======== MATERIAL FOR THE TASK

(** A [SetLayerHandle] is a slot number, from 1, and its generation. *)
Definition add_set_layer (spec : SceneSetLayerSpec) : SetM (expected LayerHandle) :=
  s ← the_set;
  match spec_source spec with
  | None => mret (Unexp EINVAL)
  | Some src =>
      if bool_decide (targets spec = []) || negb (valid_targets s (targets spec)) then mret (Unexp EINVAL)
      else
        mirror ← (if (1 <? length (targets spec))%nat then m ← new_mirror src; mret (Some m) else mret None);
        r ← add_targets mirror src [] (targets spec);
        match r with
        | Unexp e => mret (Unexp e)
        | Val added =>
            s ← the_set;
            let '(slot_idx, s) := take_set_slot s in
            match set_slots_ s !! slot_idx with
            | None => fault
            | Some slot =>
                let gen := u32 (set_generation slot + 1) in
                _ ← edit_set (fun _ => s {{ set_slots_ ::= <[slot_idx := mkSetSlot added gen true]> }});
                mret (Val (mkHandle (N.of_nat slot_idx + 1) gen))
            end
        end
  end.

(** The slot a handle names. *)
Definition set_slot_for (h : LayerHandle) (s : SceneSet Scn) : option (nat * SetLayerSlot) :=
  if (h_id h =? 0)%N || (N.of_nat (length (set_slots_ s)) <? h_id h)%N then None
  else
    let i := N.to_nat (h_id h - 1) in
    slot ← set_slots_ s !! i;
    if set_alive slot && (set_generation slot =? h_generation h) then Some (i, slot) else None.

Definition remove_set_layer (h : LayerHandle) : SetM unit :=
  s ← the_set;
  match set_slot_for h s with
  | None => mret tt
  | Some (i, slot) =>
      _ ← for_each (fun p =>
            s ← the_set;
            match scenes_ s !! scene_index p with Some (Some _) => remove_pin p | _ => mret tt end) (pins slot);
      edit_set (fun s => s {{ set_slots_ ::= <[i := mkSetSlot [] (set_generation slot) false]>;
                              free_set_slot_ids_ ::= fun l => l ++ [i] }})
  end.
(* ===== verification/SceneSetCommit.v ===== *)
(** The theorems on a set's commits: the partition, the life of the frames
    built, the flags of the requests, and who owns which plane. *)
From S2P Require Import Prelude StateMonad DrmAbi Layer Atomic BufferSource SceneLayer SourceMirror SceneSet.

(** ** The partition *)

Lemma elem_of_indices p slots i : i ∈ indices p slots <-> exists s, slots !! i = Some s /\ p s = true.
Proof.
  unfold indices. rewrite list_elem_of_filter, elem_of_seq. split.
  - intros [Hp _]. destruct (slots !! i) as [s|]; [|done]. injection Hp as Hp. eauto.
  - intros (s & Hs & Hp). rewrite Hs. simpl. rewrite Hp. split; [done|]. apply lookup_lt_Some in Hs. lia.
Qed.

Lemma indices_sorted p slots : StronglySorted lt (indices p slots).
Proof.
  unfold indices. generalize (length slots). intros n. generalize 0%nat at 1. induction n as [|n IH]; intros k.
  { constructor. }
  simpl. rewrite filter_cons. case_decide; [|apply IH]. constructor; [apply IH|].
  apply Forall_forall. intros i [_ Hi%elem_of_seq]%list_elem_of_filter. lia.
Qed.

Lemma indices_nodup p slots : NoDup (indices p slots).
Proof. apply NoDup_filter, NoDup_seq. Qed.

Lemma concat_singletons {A} (l : list A) : concat (map (fun i => [i]) l) = l.
Proof. induction l as [|i l IH]; simpl; [done|by rewrite IH]. Qed.

(** The two halves of [AutoOnModeset]. *)
Definition modeset_half (b : bool) (slots : list SceneSlotState) : list nat :=
  indices (fun s => negb (is_hole s) && (if b then wants_modeset s else negb (wants_modeset s))) slots.

Lemma elem_of_half b slots i :
  i ∈ modeset_half b slots <-> exists s, slots !! i = Some s /\ is_hole s = false /\ wants_modeset s = b.
Proof.
  unfold modeset_half. rewrite elem_of_indices. setoid_rewrite andb_true_iff. setoid_rewrite negb_true_iff.
  destruct b; [done|]. by setoid_rewrite negb_true_iff.
Qed.
(* ===== verification/SceneSetProps.v ===== *)
(** Runs of a set of scenes: who owns each plane, and where the layers routed
    through the set are; what its flags do. *)
From S2P Require Import Prelude StateMonad DrmAbi Layer Atomic BufferSource SceneLayer SourceMirror SceneSet SceneSetCommit.

Section SetRuns.
Context `{abi : DrmAbi} `{lib : Libdrm} {Scn Sh : Type} `{HC : !ChildScene Scn Sh}.
Notation St := (SetState (Scn := Scn) (Sh := Sh)).
Notation SetM := (ST St).
Implicit Types (st : St) (cs : list SetCall) (o : list PerScenePin).

(** ** Runs *)

Inductive SetOp :=
  | OAddScene (scene : option Scn)
  | ORemoveScene (index : nat)
  | OAddLayer (spec : SceneSetLayerSpec)
  | ORemoveLayer (h : LayerHandle)
  | OCommit (flags : Z) (test_only : bool) (user_data : Z) (policy : NarrowPolicy) (kms : option (list (option KmsPlane))).

Definition run_set_op (op : SetOp) : SetM unit :=
  match op with
  | OAddScene scene => _ ← add_scene scene; mret tt
  | ORemoveScene index => remove_scene index
  | OAddLayer spec => _ ← add_set_layer spec; mret tt
  | ORemoveLayer h => remove_set_layer h
  | OCommit flags test_only user_data policy kms => _ ← do_commit_all flags test_only user_data policy kms; mret tt
  end.

(** What the application does with a scene of the set, or elsewhere. *)
Definition own_work (i : nat) (s : Scn) (w : Outside Sh) st : St :=
  mkSetState ((st_set st) {{ scenes_ ::= alter (fun x => match x with Some _ => Some s | None => None end) i }})
    w (st_calls st).

Inductive set_reach : St -> Prop :=
  | sr_create fd scenes w : set_reach (mkSetState (SceneSet.create fd scenes) w [])
  | sr_op st op st' : set_reach st -> run_set_op op st = Some (tt, st') -> set_reach st'
  | sr_scene st i s w : set_reach st -> set_reach (own_work i s w st).

(** ** The pins of the set *)

(** The layers added through the set and still on their scenes; [None] when
    one is removed that is not there. *)
Fixpoint routed o cs : option (list PerScenePin) :=
  match cs with
  | [] => Some o
  | SAdd i h :: cs' => routed (o ++ [mkPin i h]) cs'
  | SRemove i h :: cs' =>
      match list_find (fun p => scene_index p = i /\ layer_handle p = h) o with
      | Some (k, _) => routed (delete k o) cs'
      | None => None
      end
  | SDestroy i :: cs' => routed (filter (fun p => scene_index p <> i) o) cs'
  | _ :: cs' => routed o cs'
  end.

================

- **TASK DESCRIPTION**
Of the lines above, extract only those from the line with "Lemma indices_nodup p" to the line with "(** The two halves of [AutoOnModeset]. *)", both included, exactly as written.

- **ANSWER TO THE PROBLEM**
Lemma indices_nodup p slots : NoDup (indices p slots).
Proof. apply NoDup_filter, NoDup_seq. Qed.

Lemma concat_singletons {A} (l : list A) : concat (map (fun i => [i]) l) = l.
Proof. induction l as [|i l IH]; simpl; [done|by rewrite IH]. Qed.

(** The two halves of [AutoOnModeset]. *)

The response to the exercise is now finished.